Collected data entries
(** * Business Framework Analysis Platform: the home page and the page router

    A shallow embedding of [app.py]: the page router [main] and the
    home page [show_home_page] with its three data-frame computations
    (category histogram, quick search, featured frameworks), followed by
    the properties of the routing and search contract.

    Text is modelled as [string], the sequence of the bytes of its UTF-8
    encoding: on ASCII text, and only there, one byte is one character
    of the Python string. What is stated about matching and case is
    stated about ASCII text. *)

From Stdlib Require Import List String Ascii Bool Arith Lia.
From Stdlib Require Import DecimalString Sorting.Sorted Sorting.Permutation.
Import ListNotations.

Local Open Scope string_scope.
Local Open Scope list_scope.
Local Open Scope nat_scope.

(* ===================================================================== *)
(** * Text *)
(* ===================================================================== *)

Module Text.

Definition is_upper (c : ascii) : bool :=
  (65 <=? nat_of_ascii c) && (nat_of_ascii c <=? 90).

(** Case folding of an ASCII character: [A-Z] to [a-z], any other byte
    unchanged. *)
Definition lower (c : ascii) : ascii :=
  if is_upper c then ascii_of_nat (nat_of_ascii c + 32) else c.

Definition eq_ci (a b : ascii) : bool := Ascii.eqb (lower a) (lower b).

Definition chars (s : string) : list ascii := list_ascii_of_string s.

(** [q] is, up to case, a prefix of [s]. *)
Fixpoint prefix_ci (q s : list ascii) : bool :=
  match q, s with
  | [], _ => true
  | _ :: _, [] => false
  | a :: q', b :: s' => eq_ci a b && prefix_ci q' s'
  end.

(** [q] occurs in [s] at some offset, up to case. *)
Fixpoint occurs_ci (q s : list ascii) : bool :=
  prefix_ci q s ||
  match s with
  | [] => false
  | _ :: s' => occurs_ci q s'
  end.

(** Literal, case-insensitive substring containment, on ASCII text what
    [q.upper() in s.upper()] decides. *)
Definition contains_ci (q s : string) : bool := occurs_ci (chars q) (chars s).

(** A character of the ASCII range, and texts made of such characters. *)
Definition is_ascii (c : ascii) : bool := nat_of_ascii c <? 128.

Definition ascii_text (s : string) : bool := forallb is_ascii (chars s).

(** The line break of a multi-line string literal. *)
Definition newline_string : string := String (ascii_of_nat 10) EmptyString.

(** Decimal rendering of a position or a count, as [str(n)]. *)
Definition dec (n : nat) : string := NilEmpty.string_of_uint (Nat.to_uint n).

End Text.

(* ===================================================================== *)
(** * Exceptions *)
(* ===================================================================== *)

(** A raised Python exception: the name of its class, whether that class
    derives from [Exception] (as opposed to [BaseException] only, like
    [SystemExit] or [KeyboardInterrupt]), and the text [str(e)]. *)
Record exc : Type := Exc {
  exc_class : string;
  is_Exception : bool;
  exc_str : string
}.

(** The result of code that returns or raises. *)
Definition result (A : Type) : Type := (exc + A)%type.

(* ===================================================================== *)
(** * Regular expressions: the pattern engine behind [str.contains] *)
(* ===================================================================== *)

(** [Series.str.contains(pat, case=False)] keeps pandas' default
    [regex=True]: the query is compiled by [re.compile(pat,
    re.IGNORECASE)] and every cell is tested with [pattern.search]. The
    engine is an interface here; [PyRe] below gives the meaning of a
    fragment of the pattern syntax on ASCII text and leaves the rest of
    the library a parameter. *)
Record ReEngine : Type := {
  Pattern : Type;
  (** [re_compile ignorecase pat] *)
  re_compile : bool -> string -> result Pattern;
  (** [pattern.search(s) is not None] *)
  re_search : Pattern -> string -> bool
}.

(** An engine that rejects every pattern, the empty one included. *)
Definition failing_engine : ReEngine :=
  {| Pattern := unit;
     re_compile := fun _ _ => inl (Exc "re.error" true "rejected");
     re_search := fun _ _ => false |}.

Module PyRe.
Import Text.

Inductive regex : Type :=
| Empty                                  (* matches nothing *)
| Eps                                    (* the empty string *)
| Chr (c : ascii)                        (* a literal character *)
| AnyChar                                (* [.]: any character but newline *)
| CharSet (negated : bool) (members : list ascii)   (* [[abc]], [[^abc]] *)
| Cat (r1 r2 : regex)
| Alt (r1 r2 : regex)
| Star (r : regex).

Definition Plus (r : regex) : regex := Cat r (Star r).
Definition Opt (r : regex) : regex := Alt r Eps.

(** ** Parsing

    The fragment of the pattern syntax that is given a meaning:
    literal characters, [.], [|], capturing groups [( )], the
    quantifiers [*], [+], [?] and their lazy forms, and character sets
    [[...]] of plain characters with an optional leading [^]. The
    parser reports the syntax errors of [re.compile] inside this
    fragment, with the position [re.error] carries; a pattern that uses
    anything else (a character outside ASCII, a backslash anywhere,
    anchors, [{m,n}], ranges, [(?...)], possessive quantifiers) is
    reported as [OutsideFragment] and given no meaning here. *)

Inductive parse_error : Type :=
| Syntax (msg : string) (pos : nat)
| OutsideFragment.

Inductive token : Type :=
| TDot | TStar | TPlus | TQuest | TBar | TOpen | TClose
| TLBracket | TRBracket | TCaret | TMinus | TBackslash
| TDollar | TLBrace | TRBrace
| TLit (c : ascii).

Definition classify (c : ascii) : token :=
  if Ascii.eqb c "." then TDot
  else if Ascii.eqb c "*" then TStar
  else if Ascii.eqb c "+" then TPlus
  else if Ascii.eqb c "?" then TQuest
  else if Ascii.eqb c "|" then TBar
  else if Ascii.eqb c "(" then TOpen
  else if Ascii.eqb c ")" then TClose
  else if Ascii.eqb c "[" then TLBracket
  else if Ascii.eqb c "]" then TRBracket
  else if Ascii.eqb c "^" then TCaret
  else if Ascii.eqb c "-" then TMinus
  else if Ascii.eqb c "\" then TBackslash
  else if Ascii.eqb c "$" then TDollar
  else if Ascii.eqb c "{" then TLBrace
  else if Ascii.eqb c "}" then TRBrace
  else TLit c.

(** The special characters of the pattern syntax ([re.escape] guards
    them); [-] is special only inside a set. *)
Definition special_chars : list ascii :=
  list_ascii_of_string ".^$*+?{}[]\|()".

Definition is_special (c : ascii) : bool := existsb (Ascii.eqb c) special_chars.

Definition meta_free (q : string) : bool :=
  forallb (fun c => negb (is_special c)) (chars q).

(** An element of the sequence under construction, with the mark
    "already a repetition". *)
Definition item : Type := (regex * bool)%type.

(** One open group (or the top level): where its [(] stands, the
    alternatives finished so far and the current sequence, both newest
    first. *)
Record frame : Type := Frame {
  open_pos : nat;
  branches : list regex;
  items : list item
}.

Inductive prev : Type :=
| PrevNone
| PrevQuant       (* the previous character was a greedy quantifier *)
| PrevOpen.       (* the previous character was [(] *)

Inductive mode : Type :=
| Normal (p : prev)
| SetOpen (start : nat)                               (* just after [[] *)
| SetFirst (start : nat) (negated : bool)             (* before the first member *)
| SetRest (start : nat) (negated : bool) (members : list ascii).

**Brief**
Give back, word for word, the lines of the records that run from the one holding "Inductive prev : Type" to the very last.

**Response area**
Inductive prev : Type :=
| PrevNone
| PrevQuant       (* the previous character was a greedy quantifier *)
| PrevOpen.       (* the previous character was [(] *)

Inductive mode : Type :=
| Normal (p : prev)
| SetOpen (start : nat)                               (* just after [[] *)
| SetFirst (start : nat) (negated : bool)             (* before the first member *)
| SetRest (start : nat) (negated : bool) (members : list ascii).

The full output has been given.